Los Angeles

Lee Mullican

UCLA Art Galleries

Lee Mullican is now a middle-aged painter, traditional (i.e. with a faith in the “magic” of canvas and paint) and academic (a professor at UCLA); exhibitions of his work force the already implied question: is the artist a visionary or a cautionary? Mullican’s general style pumps for the former, that is to say personal, colorful, mystic, optimistic, while his technique, his physical way of making a painting, suggests the latter. The exhibition consists of 29 paintings, from 1965 to 1969, ranging in size from six by nine feet to two by three feet, but the images—a complicated graphic which fills the entire canvas, and a complicated laying on of paint, including the deep mechanical impasto line which is Mullican’s trademark—are too consistent (not for a systemic painter doting on series, but for Mullican, who wants to begin again with each new canvas). True, there are some relatively open, faintly Miro-esque landscapes, and several paintings with small, raw, spattered areas, but the overall feeling is one (and I am not being snide, merely descriptive) of Van Gogh’s Starry Night and/or Indian blankets, within which there are bits of “figuration,” particular “drawn” forms emphasizing the traditional nature of the pictures; these are abstracted from paintings, rather than Baroque color-field art. The question of whether Mullican is a major independent artist hinges on two further questions intimated by the work: 1) can Hofmann-Matisse color painting be qualitatively heightened by straight addition, that is, more pieces in more colors and 2) are Mullican’s paintings mostly technique (as in gold-leafing, combed paint, etc.) only mechanically elevated to “fine art,” or is this serious painting extended beyond ordinary brush vocabulary by the intensity of the artist’s vision? I would say, on the evidence of the exhibition, that Mullican is more than a technician, but, because of diminishing returns in the color problem, he falls just short of being a loner of the caliber, say, of Cy Twombly or H. C. Westermann.

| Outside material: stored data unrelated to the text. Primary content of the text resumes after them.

(* ===== verification/TxOutStore.v ===== *)
(** * The store of transaction outputs

    [ledger/db/src/tx_out_store.rs]: outputs are appended to LMDB databases
    that index them by position, hash and public key, together with the hashes
    of the Merkle tree over them, from which proofs of membership are made.
    The serialization of outputs is third-party code, the class [TxOutCodec]. *)

From stdpp Require Import vector strings.
From S2P Require Import Prelude Ord Bytes Lmdb TxOut Membership.

Open Scope N_scope.

(** [mc_util_serial::encode] and [decode] of an output. *)
Class TxOutCodec : Type := {
  encode_tx_out : TxOut → bytes;
  decode_tx_out : bytes → option TxOut;
  decode_encode_tx_out : ∀ t, decode_tx_out (encode_tx_out t) = Some t
}.

(** ** Keys *)

Definition u64_to_key_bytes (value : N) : bytes := be_bytes 8 value.

Definition key_bytes_to_u64 (b : bytes) : exec N :=
  assert! (bool_decide (length b = 8%nat)) in Done (be_value b).

(** [range_to_key_bytes]. *)
Definition range_to_key_bytes (r : Range) : bytes :=
  be_bytes 8 (range_from r) ++ be_bytes 8 (range_to r).

Definition NUM_TX_OUTS_KEY : bytes := str_bytes "num_tx_outs".

(** ** Ranges of the tree *)

(** [containing_range]: clear or set the lowest [depth] bits of the index. *)
Definition containing_range (index depth : N) : N * N :=
  let mask := u64_sub (u64_shl 1 depth) 1 in
  let low := N.land index (u64_not mask) in
  let high := N.lor index mask in
  (low, high).

(** [containing_ranges]: the ranges around an index, from the leaf to the root. *)
Definition containing_ranges (index num_leaves : N) : result (list (N * N)) Error :=
  if num_leaves <=? index then Err (TxOutIndexOutOfBounds index)
  else match checked_next_power_of_two num_leaves with
       | Some num_leaves_full_tree =>
           let depth := u32_sub (u32_sub 64 (u64_leading_zeros num_leaves_full_tree)) 1 in
           Ok ((λ d, containing_range index (N.of_nat d)) <$> seq 0 (S (N.to_nat depth)))
       | None => Err CapacityExceeded
       end.

Definition from_range_error {A} (r : result A RangeError) : result A Error :=
  match r with Ok a => Ok a | Err _ => Err RangeErr end.

(** ** The store *)

Record TxOutStore := mkTxOutStore {
  counts : Database;
  tx_out_by_index : Database;
  tx_out_index_by_hash : Database;
  tx_out_index_by_public_key : Database;
  merkle_hashes : Database
}.

Section store.
Context {T : Type} `{Transaction T} `{D : Digests} `{C : TxOutCodec}.
Implicit Types (self : TxOutStore).

(** [create], after the databases have been created empty. *)
Definition create self : dbm T unit :=
  put (counts self) NUM_TX_OUTS_KEY (u64_to_key_bytes 0) FlagsEmpty.

Definition num_tx_outs self : dbm T N :=
  let@ b := get (counts self) NUM_TX_OUTS_KEY in
  dexec (key_bytes_to_u64 b).

Definition get_tx_out_index_by_hash self (hash : bytes32) : dbm T N :=
  let@ index_bytes := get (tx_out_index_by_hash self) (vec_to_list hash) in
  dexec (key_bytes_to_u64 index_bytes).

Definition get_tx_out_index_by_public_key self (key : CompressedRistrettoPublic) : dbm T N :=
  let@ index_bytes := get (tx_out_index_by_public_key self) (vec_to_list key) in
  dexec (key_bytes_to_u64 index_bytes).

Definition get_tx_out_by_index self (index : N) : dbm T TxOut :=
  let@ tx_out_bytes := get (tx_out_by_index self) (u64_to_key_bytes index) in
  match decode_tx_out tx_out_bytes with
  | Some tx_out => dret tx_out
  | None => dfail Deserialization
  end.

(** [write_merkle_hash]. *)
Definition write_merkle_hash self (range : Range) (hash : bytes32) : dbm T unit :=
  put (merkle_hashes self) (range_to_key_bytes range) (vec_to_list hash) FlagsEmpty.

(** [get_merkle_hash]. *)
Definition get_merkle_hash self (range : Range) : dbm T bytes32 :=
  let@ b := get (merkle_hashes self) (range_to_key_bytes range) in
  match to_bytes32 b with
  | Some merkle_hash => dret merkle_hash
  | None => dfail Deserialization
  end.

(** [get_root_merkle_hash]. *)
Definition get_root_merkle_hash self : dbm T bytes32 :=
  let@ num := num_tx_outs self in
  if num =? 0 then dret NIL_HASH
  else match checked_next_power_of_two num with
       | Some num_leaves_full_tree =>
           let@ range := dresult (from_range_error (Range_new 0 (num_leaves_full_tree - 1))) in
           get_merkle_hash self range
       | None => dfail CapacityExceeded
       end.

(** One iteration of the loop of [update_merkle_hashes]. *)
Definition update_merkle_hash self (index num : N) (r : N * N) : dbm T unit :=
  let '(low, high) := r in
  if low =? high then
    let@ tx_out := get_tx_out_by_index self index in
    let hash := hash_leaf tx_out in
    let@ range := dresult (from_range_error (Range_new low low)) in
    write_merkle_hash self range hash
  else
    let mid := u64_add low high / 2 in
    let@ left_child_range := dresult (from_range_error (Range_new low mid)) in
    let@ left_child_hash := get_merkle_hash self left_child_range in
    let@ right_child_hash :=
      (if num <=? u64_add mid 1 then dret NIL_HASH
       else
         let@ right_child_range := dresult (from_range_error (Range_new (u64_add mid 1) high)) in
         get_merkle_hash self right_child_range) in
    let hash := hash_nodes left_child_hash right_child_hash in
    let@ range := dresult (from_range_error (Range_new low high)) in
    write_merkle_hash self range hash.

(** [update_merkle_hashes]. *)
Definition update_merkle_hashes self (index : N) : dbm T unit :=
  let@ num := num_tx_outs self in
  if num <=? index then dfail (TxOutIndexOutOfBounds index)
  else
    let@ ranges := dresult (containing_ranges index num) in
    dfor (update_merkle_hash self index num) ranges.

(** The writes of [push] before the tree is updated: the count, and the
    output by hash, by public key and by index. *)
Definition push_entries self (tx_out : TxOut) : dbm T N :=
  let@ b := get (counts self) NUM_TX_OUTS_KEY in
  let@ num := dexec (key_bytes_to_u64 b) in
  let index := num in
  let@ _ := put (counts self) NUM_TX_OUTS_KEY (u64_to_key_bytes (u64_add num 1)) FlagsEmpty in
  let@ _ := put (tx_out_index_by_hash self) (vec_to_list (tx_out_hash tx_out))
              (u64_to_key_bytes index) NO_OVERWRITE in
  let@ _ := put (tx_out_index_by_public_key self) (vec_to_list (public_key tx_out))
              (u64_to_key_bytes index) NO_OVERWRITE in
  let tx_out_bytes := encode_tx_out tx_out in
  let@ _ := put (tx_out_by_index self) (u64_to_key_bytes index) tx_out_bytes NO_OVERWRITE in
  dret index.

(** [push]. *)
Definition push self (tx_out : TxOut) : dbm T N :=
  let@ index := push_entries self tx_out in
  let@ _ := update_merkle_hashes self index in
  dret index.

(** The half of a range around [index] that does not contain it. *)
Definition other_child (index : N) (r : N * N) : N * N :=
  let '(low, high) := r in
  let mid := u64_add low high / 2 in
  if index <=? mid then (u64_add mid 1, high) else (low, mid).

(** The element of a proof for a range. *)
Definition proof_element self (num : N) (r : N * N) : dbm T TxOutMembershipElement :=
  let '(low, high) := r in
  let@ range := dresult (from_range_error (Range_new low high)) in
  let@ hash := (if num <=? low then dret NIL_HASH else get_merkle_hash self range) in
  dret (mkElement range hash).

(** [get_merkle_proof_of_membership]. *)
Definition get_merkle_proof_of_membership self (index : N) : dbm T TxOutMembershipProof :=
  let@ num := num_tx_outs self in
  if num <=? index then dfail (TxOutIndexOutOfBounds index)
  else
    let@ ranges := dresult (containing_ranges index num) in
    let ranges_for_proof := (index, index) :: (other_child index <$> drop 1 ranges) in
    let@ els := dmap (proof_element self num) ranges_for_proof in
    dret (mkProof index (u64_sub num 1) els).
End store.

Mullican’s paintings are best when his impasto unit is overdone, steamrollering the issue of technique, as in Meditations on a Landscape and Glass Garden. But, even these paintings are debilitated: Meditations includes some hokey landscape forms and Glass Garden is done in a boutique-y “hot” color scheme. The best pictures are Medicine Mountain, a large, cartoonesque thing with, seemingly, its own light source, and California Dreams, which is done in “hard” colors, with the impasto line functioning, half-hidden, as an outline. In the end, one feels that Mullican is good, very good, but that, in spite of his consistency of application and pervading nature-mysticism, what keeps him from being really significant is unevenness.